Die Genossen haben einen enormen Aufwand betrieben, damit dieser Parteitag noch ein wenig bunter, glänzender und moderner rüberkommt. Der Aufbau der Technik dauerte fünf Tage. 140 Leute haben daran gearbeitet, für die insgesamt 3.000 Gäste des Parteitage die richtige Atmosphäre zu schaffen. Das Material dafür fand in zehn Sattelschleppern Platz. 170 Lautsprechen sorgten für den guten Ton, fast zwölf Kilometer Kabel für Strom- und Signalleitungen wurden verlegt.

Geht's nicht etwas schlichter? Nein, sagen die Genossen. Die Ansprüche an die Veranstaltungstechnik, an Ton und Beleuchtung würden ständig steigen, heißt es weiter. „Die Leute wollen eine perfekte Show sehen. Das lässt sich mit den Mitteln der 70-er Jahre nicht erreichen“, sagt ein Verantwortlicher. Und die Konkurrenz schläft nicht. Weder CDU und CSU noch die Grünen organisieren ihre Parteitage heute noch so wie vor dreißig oder vierzig Jahren. Lauter, pathetischer, symbolträchtiger – das ist das Motto der großen Parteitage, die sich in weiten Teilen amerikanischen Gepflogenheiten angenähert haben.

Natürlich geht das alles nur, wenn auch die Hauptakteure mitziehen. Schulz beherrscht die Show perfekt. Ausladende Gesten mit den Armen, wohl gesetzte Pausen, dazu eine Stimme, die - je nach Bedarf - mal energisch, mal gefühlvoll klingt. 

Selbstverständlich steht Martin Schulz am Rednerpult nicht vor einer sterilen Rückwand. Nein, hinter ihm haben die Organisatoren noch eine Tribüne für viele Dutzend Zuschauer aufgebaut.
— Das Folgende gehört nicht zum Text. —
(* ===== verification/KSymText.v ===== *)
(** * The texts of numbers

    The texts that [sprintf] makes of a number are valid texts of an int or
    hex symbol ([sym_string_valid]), and reading them gives the number back. *)
From S2P Require Import Prelude CLib CStr KData KState KSymbol.
From Stdlib Require Import Ascii.
Open Scope pr30_scope.
Local Open Scope Z_scope.

Definition base_digit (base : Z) (c : ascii) : bool := bool_decide (is_Some (digit_in base c)).

Lemma base_digit_char base d : 0 ≤ d < base → base ≤ 16 → base_digit base (digit_char d) = true.
Proof. intros Hd Hb. unfold base_digit. by rewrite digit_in_char. Qed.

(** All digits, and no leading zero. *)
Lemma print_digits_all base fuel n tl :
  1 < base ≤ 16 → 0 ≤ n < base ^ Z.of_nat (S fuel) → all_chars (base_digit base) tl = true →
  ∃ d r, 0 ≤ d < base ∧ print_digits base fuel n tl = String (digit_char d) r ∧
    all_chars (base_digit base) r = true ∧ (d = 0 → n = 0 ∧ r = tl).
Proof.
  intros Hb. revert n tl. induction fuel as [|fuel IH]; intros n tl Hn Ht;
    pose proof (Z.mod_pos_bound n base ltac:(lia)) as Hm; pose proof (Z.div_mod n base ltac:(lia)) as Hd.
  - rewrite Z.pow_1_r in Hn. exists n, tl. simpl. rewrite Z.div_small, Z.mod_small by lia. done.
  - cbn [print_digits]. destruct (Z.eqb_spec (n / base) 0) as [E|E].
    + exists (n mod base), tl. split_and!; [lia..|done|done|]. intros Z0. split; [|done]. rewrite Hd, E, Z0. lia.
    + destruct (IH (n / base) (String (digit_char (n mod base)) tl)) as (d & r & ? & -> & A & Zd).
      * split; [apply Z.div_pos; lia|]. apply Z.div_lt_upper_bound; [lia|].
        rewrite Nat2Z.inj_succ, Z.pow_succ_r in Hn by lia. lia.
      * simpl. rewrite base_digit_char by lia. done.
      * exists d, r. split_and!; [lia..|done|done|]. intros ->. by destruct Zd.
Qed.

Lemma base_digit_10 c : base_digit 10 c = true → isdigit c = true.
Proof.
  unfold base_digit, digit_in, digit_val. rewrite bool_decide_eq_true. destruct (isdigit c); [done|].
  unfold islower, isupper. intros [x H]. exfalso.
  repeat match type of H with context [if ?b then _ else _] => destruct b eqn:? end; try done; lia.
Qed.

Lemma digit_zero d : 0 ≤ d < 10 → (code (digit_char d) =? 48) = true → d = 0.
Proof.
  intros Hd. assert (H16 : 0 ≤ d < 16) by lia. revert d H16 Hd.
  apply (digit_char_all (λ d, 0 ≤ d < 10 → (code (digit_char d) =? 48) = true → d = 0)).
  repeat constructor; intros; (done || lia).
Qed.

Lemma print_d_pos n : 0 ≤ n ≤ 2 ^ 31 →
  ∃ d r, print_digits 10 31 n "" = String (digit_char d) r ∧ 0 ≤ d < 10 ∧
    all_chars isdigit r = true ∧ (d = 0 → r = ""%string).
Proof.
  intros Hn. destruct (print_digits_all 10 31 n "") as (d & r & ? & E & A & Z0).
  - done.
  - split; [lia|]. eapply Z.le_lt_trans; [apply Hn|]. done.
  - done.
  - exists d, r. split_and!; [done|lia..| |intros E0; by apply Z0].
    eapply all_chars_mono; [|exact A]. apply base_digit_10.
Qed.

#[local] Arguments print_digits : simpl never.

Lemma int_valid_print z : int32 z → int_valid (print_d z) = true.
Proof.
  unfold int32. intros Hz. unfold print_d.
  assert (G : ∀ d r, 0 ≤ d < 10 → all_chars isdigit r = true → (d = 0 → r = ""%string) →
    (if negb (isdigit (digit_char d)) then false
     else if (code (digit_char d) =? 48) && negb (bool_decide (r = ""%string)) then false
     else all_chars isdigit r) = true).
  { intros d r Hd A Z0. rewrite (base_digit_10 (digit_char d)) by (apply base_digit_char; lia). simpl.
    destruct (code (digit_char d) =? 48) eqn:E; [|done]. apply digit_zero in E; [|done].
    rewrite (Z0 E). done. }
  destruct (Z.ltb_spec z 0).
  - destruct (print_d_pos (- z)) as (d & r & -> & Hd & A & Z0); [lia|]. by apply G.
  - destruct (print_d_pos z) as (d & r & -> & Hd & A & Z0); [lia|].
    unfold int_valid. simpl char_at. destruct (digit_char_plain d) as (_ & -> & _); [lia|]. by apply G.
Qed.

Lemma hex_valid_print z : hex_valid ("0x" +:+ print_x z) = true.
Proof.
  unfold print_x. pose proof (Z.mod_pos_bound z (2 ^ 32) ltac:(lia)) as Hn.
  destruct (print_digits_all 16 31 (z mod 2 ^ 32) "") as (d & r & Hd & -> & A & _).
  - done.
  - split; [lia|]. eapply Z.lt_trans; [apply Hn|]. done.
  - done.
  - change (base_digit 16 (digit_char d) && all_chars (base_digit 16) r = true).
    by rewrite base_digit_char, A by lia.
Qed.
Ziel ist es, deren Begeisterung über die Schulz-Rede zu transportieren.

So ist der Parteitag eine perfekte Inszenierung – bis hin zum unglaublichen Ergebnis von 100 Prozent Zustimmung für den neuen SPD-Chef Schulz.

Nur einmal gerät Schulz während seiner Parteitagsrede ein wenig aus dem Takt: Die Regie blendet während einer Redepassage zur Familienpolitik auf der Großleinwand hinter ihm aus dem Publikum einen jungen Vater mit einem Kleinkind auf dem Arm ein. „Mann, da bin ich glücklich“, sagt Schulz, als ihm ein Zurufer das Raunen der Zuschauer angesichts des großformatig eingeblendeten Kindes erläutert. „Ich hab' gedacht, ich hätte etwas Falsches gesagt.“

Dem Vater ruft er zu: „Junge oder Mädchen? Egal, wird aufgenommen.“ Die Lacher hat er auf seiner Seite. Oder war auch diese kleine Begebenheit gar kein Zufall? In der Partei winkt man ab: Natürlich sei die Situation nicht geplant gewesen.